Nous sommes tous intermodaux dans une certaine mesure. On peut le vérifier dans le cas du kiki et du bouba, dans lesquels on associe une forme physique aux ondes qui se produisent lorsque l’on prononce ces mots. Le trait intellectuel supérieur dans lequel cette intermodularité peut être vue est la mathématique.
L’effet KIKI et BOUBA, qui est quoi ?
Les mathématiques ont une qualité perceptive. Lorsque nous voyons mentalement une série de nombres, nous percevons leur ordre en fonction de leur ordinalité. C’est-à-dire que de gauche à droite, nous voyons la séquence de nombres. C’est pourquoi il nous est plus difficile de départager entre deux nombres lequel est le plus grand et lequel est le moins s’ils sont « proches » que s’ils sont « éloignés ».

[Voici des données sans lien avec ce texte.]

#[local] Obligation Tactic := idtac.
#[local, program] Instance linux : Rtnetlink := {|
  NLMSG_HDRLEN := 16; RTA_HDRLEN := 4; sizeof_rtmsg := 12; sizeof_ifinfomsg := 16;
  sizeof_rtgenmsg := 1; ALIGN := linux_align; get := linux_get;
  NLMSG_OK := linux_ok nlmsg_len 16; NLMSG_NEXT := linux_next nlmsg_len;
  RTA_OK := linux_ok rta_len 4; RTA_NEXT := linux_next rta_len;
  RTM_GETROUTE := 26; NLM_F_REQUEST_DUMP := 769; IFLA_IFNAME := 3; RTA_DST := 1; RTA_GATEWAY := 5;
  RT_TABLE_MAIN := 254; AF_INET := 2; inet_ntop := dotted
|}.
Next Obligation. lia. Qed.
Next Obligation. intros n. unfold linux_align. pose proof (Z.div_mod (n + 3) 4). pose proof (Z.mod_pos_bound (n + 3) 4). lia. Qed.
Next Obligation.
  intros n. unfold linux_align. replace (16 + n + 3) with (n + 3 + 4 * 4) by lia.
  rewrite Z.div_add by lia. lia.
Qed.
Next Obligation. done. Qed.
Next Obligation.
  intros f b off Hb. unfold linux_get, buf_read. apply in_bounds_true in Hb.
  assert (in_bounds b (off + (field_at f).1) (field_at f).2 = true) as ->; [|by eexists].
  apply in_bounds_true. destruct f; simpl in *; lia.
Qed.
Next Obligation.
  intros f b off e. unfold linux_get, buf_read. destruct (in_bounds _ _ _); simpl; congruence.
Qed.
Next Obligation.
  intros f b off Hb. unfold linux_get, buf_read.
  assert (in_bounds b (off + (field_at f).1) (field_at f).2 = false) as ->; [|done].
  apply not_true_iff_false. intros H%in_bounds_true. destruct f; simpl in *; lia.
Qed.
Next Obligation. done. Qed.
Next Obligation. done. Qed.
Next Obligation. done. Qed.
Next Obligation. done. Qed.
Next Obligation. done. Qed.

(** ** The properties at concrete inputs: a reply with one route and the end
    of the dump. *)
Definition put_attribute (t : Z) (d : list Z) : list Z :=
  le_encode 2 (4 + zlen d) ++ le_encode 2 t ++ d.
Definition put_message (t : Z) (d : list Z) : list Z :=
  le_encode 4 (16 + zlen d) ++ le_encode 2 t ++ zeros 10 ++ d.
Definition put_route (attrs : list Z) : list Z :=
  put_message 24 ([2; 24; 0; 0; 254; 2; 0; 0; 0; 0; 0; 0] ++ attrs).
Definition demo_reply : list Z := Eval vm_compute in
  put_route (put_attribute 1 [10; 0; 0; 0] ++ put_attribute 5 [192; 168; 1; 1]) ++
  put_message 3 (zeros 4) ++ zeros 8.
Definition default_reply : list Z := Eval vm_compute in
  put_route (put_attribute 5 [192; 168; 1; 1]) ++ put_message 3 (zeros 4) ++ zeros 8.

Lemma demo_attributes : attributes demo_reply 28 16 [(1, 28); (5, 36)].
Proof.
  eapply attributes_cons; [by vm_compute..|]. eapply attributes_cons; [by vm_compute..|].
  apply attributes_end. by vm_compute.
Qed.

Lemma route_printed_witness :
  rtnl_print_route demo_reply 0 =
    Ok [Here; AttributeType 1; AttributeType 5;
        RouteTo (bytes "10.0.0.0") 24 2 (bytes "192.168.1.1")].
Proof.
  destruct (route_printed demo_reply 0 44 24 2) as (l & Hat & E).
  1-4: by vm_compute.
  - intros l Hat. apply (attributes_det _ _ _ _ _ demo_attributes) in Hat as <-.
    intros t off [[= -> ->]|[[= -> ->]|[]%not_elem_of_nil]%elem_of_cons]%elem_of_cons _;
      by vm_compute.
  - apply (attributes_det _ _ _ _ _ demo_attributes) in Hat as <-. rewrite E. by vm_compute.
Defined.

(** The default route of every host with a network: no destination. *)
Example default_route_uninitialised : rtnl_print_route default_reply 0 = UB Uninitialised.
Proof. by vm_compute. Qed.

Lemma reply_terminates_witness :
  dump_loop [MkRecvd (-1) demo_reply; MkRecvd 64 demo_reply] 0 <> UB OutOfFuel.
Proof.
  apply reply_terminates. apply Forall_cons. split; [by vm_compute|].
  apply Forall_cons. split; [by vm_compute|]. by apply Forall_nil.
Defined.

Lemma reply_parsed_witness :
  dump_loop [MkRecvd 64 demo_reply; MkRecvd (-1) []] 0 =
    Ok ([Here; AttributeType 1; AttributeType 5;
         RouteTo (bytes "10.0.0.0") 24 2 (bytes "192.168.1.1")], Exit 0).
Proof.
  destruct (reply_parsed (MkRecvd 64 demo_reply) [MkRecvd (-1) []]
    [Here; AttributeType 1; AttributeType 5;
         RouteTo (bytes "10.0.0.0") 24 2 (bytes "192.168.1.1")] 1) as (_ & H & _).
  - by vm_compute.
  - done.
  - intros l Hm. assert (Hd : messages demo_reply 0 64 [0; 44]).
    { eapply messages_cons; [by vm_compute..|]. eapply messages_cons; [by vm_compute..|].
      apply messages_end. by vm_compute. }
    apply (messages_det _ _ _ _ _ Hd) in Hm as <-. by vm_compute.
  - apply H. lia.
Defined.

Lemma short_route_out_witness : rtnl_print_route (put_message 24 []) 0 = UB OutOfBounds.
Proof. apply (short_route_out (put_message 24 []) 0). by vm_compute. Defined.
End Rtnl.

Cependant, il existe un type de synesthésie dans lequel cette « ligne numérique » est perturbée. Les nombres ne sont pas présentés un par un et avec la même distance spatiale. C’est une qualité qui a été démontrée chez de brillants mathématiciens, et même chez des autistes aux capacités supérieures appliquées aux mathématiques. Un exemple de la modification de ces lignes est le graphique suivant :
Processus et synesthésie
Les propriétés de cette ligne permettent d’extraire des relations entre nombres qui ne sont pas normatives à première vue, mais qui rendent les calculs plus efficaces. Et les temps de réaction dans les tâches de décision (quel nombre est le plus grand ?) s’ajustent à cette ligne, ainsi que la difficulté d’addition et de soustraction. Quelle partie du cerveau a un rôle pertinent dans les représentations spatiales ? Le gyrus angulaire.

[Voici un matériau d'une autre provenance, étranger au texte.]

(** * Scribe-Data: interactive session, request runner, command surface
      and the Portuguese verbs formatter

    Shallow embedding of
    - [src/scribe_data/cli/interactive.py]  (module [Interactive]),
    - [src/scribe_data/cli/main.py]         (module [Main]),
    - [src/scribe_data/language_data_extraction/Portuguese/verbs/format_verbs.py]
                                            (module [FormatVerbs]),
    preceded by the fragment of Python's [str] that these files use
    (module [PyStr]) and the values and exceptions they exchange with the
    functions they import (module [Py]).

    Modelling scope.  A Python [str] is a [string]: the bytes of the
    UTF-8 encoding of the text.  White space is that of Python
    ([str.isspace]), in ASCII and outside.  Case mapping is that of the
    ASCII letters; the theorems that state a lower-cased text are made
    for ASCII texts.  Byte-wise comparison of UTF-8 text is comparison by
    code point, which is the order Python uses on [str]. *)

From Stdlib Require Import Ascii String ZArith Lia Sorted Permutation.
From Stdlib Require OrderedTypeEx.
From stdpp Require Import base option list strings gmap sorting.

Local Open Scope string_scope.
Local Open Scope list_scope.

Ce qui nous amène à penser, la synesthésie est-elle un amalgame de processus adaptatifs qui ont permis dans le passé l’évolution de la race humaine ? Cette capacité mathématique pourrait-elle avoir une raison évolutive (segmentation de l’espace visible pour la chasse, par exemple) qui a cédé la place à une abstraction complexe ? En tant qu’espèce, nous avons intégré les nouvelles fonctions cognitives dans le mécanisme cognitif rudimentaire qui convenait le mieux aux concepts d’ordre et de quantité.
La vérité est que la synesthésie est un bon exemple pour expliquer nos fonctions cognitives et l’évolution de notre espèce.